Со временем этот садист придумал еще несколько способов "самоубийства", но жена всерьез их уже не принимала. У нее даже появилось чувство юмора. Как-то на кухне сказала мне:
- Вчера опять вешался… Только люстру испортил.
В юности я некоторое время снимал комнату рядом с Домом журналистов и часто по вечерам смотрел там фильмы. После сеанса заглядывал в кафетерий, выпивал чашку кофе, беседовал с завсегдатаями. В том клубе появлялся невысокий плотный мужчина средних лет. Он подъезжал на черной "Волге", как-то легко и изящно выходил из машины, поправлял гладко зачесанные седые волосы и, если замечал знакомых, приветливо кивал головой, потом закуривал американскую сигарету и неторопливо шел к вестибюлю. В отутюженном сером костюме и накрахмаленной рубашке с непременным "дипломатом" в руке, он выражал спокойствие и уверенность преуспевающего человека. Он держался с достоинством, сдержанно, но без всякой заносчивости; его умные глаза всегда излучали доброту, а располагающая улыбка и спокойный голос с мягкой речевой окраской сразу обезоруживали и притягивали к нему всех без разбора.

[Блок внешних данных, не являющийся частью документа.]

(** The quoted form of every rune is copied by the scanner and read back. *)
Lemma quote_ascii_ok r : 0 <= r < 128 -> copied (quote_ascii r) /\ reads_as (quote_ascii r) r.
Proof.
  intros Hr. assert (scalar r) as Hs by (split; [lia|unfold is_surrogate, inside; by rewrite (proj2 (Z.leb_gt _ _)) by lia]).
  unfold quote_ascii. destruct (html_safe r) eqn:Hh.
  { unfold html_safe in Hh. zbool. rewrite <- (encode_scalar_ascii r) by done. split; [|apply reads_plain; [done|lia]].
    rewrite encode_scalar_ascii by done. apply copied_plain. repeat constructor; lia. }
  destruct ((r =? 92) || (r =? 34)) eqn:H1.
  { apply orb_true_iff in H1 as [->%Z.eqb_eq| ->%Z.eqb_eq]; (split; [intros s; by apply copied_escape|apply reads_escape; (done || lia)]). }
  assert (forall e k p, r = k -> escapable (of_byte e) = true -> e <> 117 -> unescape e = k ->
    p = [92; e] -> copied p /\ reads_as p r) as Hesc.
  { intros e k p -> He Hu Hk ->. split; [intros s; by apply copied_escape|by apply reads_escape]. }
  destruct (r =? 8) eqn:E1; [zbool; by apply (Hesc 98 8)|].
  destruct (r =? 12) eqn:E2; [zbool; by apply (Hesc 102 12)|].
  destruct (r =? 10) eqn:E3; [zbool; by apply (Hesc 110 10)|].
  destruct (r =? 13) eqn:E4; [zbool; by apply (Hesc 114 13)|].
  destruct (r =? 9) eqn:E5; [zbool; by apply (Hesc 116 9)|].
  split; [apply (copied_hex 0 0)|apply (reads_hex 0 0); [..|done]]; zdiv.
Qed.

Он входил в кафетерий, здоровался с приятелями за руку, спрашивал, кому что взять, заставлял стол чашками с кофе, рюмками с коньяком, бутербродами, пирожными.
За столом большую часть времени он слушал; почему-то рядом с ним каждый испытывал потребность выговориться. Может быть, потому что он умел слушать: никогда не перебивал и, когда слушал, внимательно смотрел собеседнику в глаза и, точно мудрец, улыбался всепонимающей улыбкой. Как каждая сильная личность, он был великодушен и снисходителен, умел успокоить, дать толковый совет, найти слова, которые говорят единомышленники и самые близкие, закадычные друзья.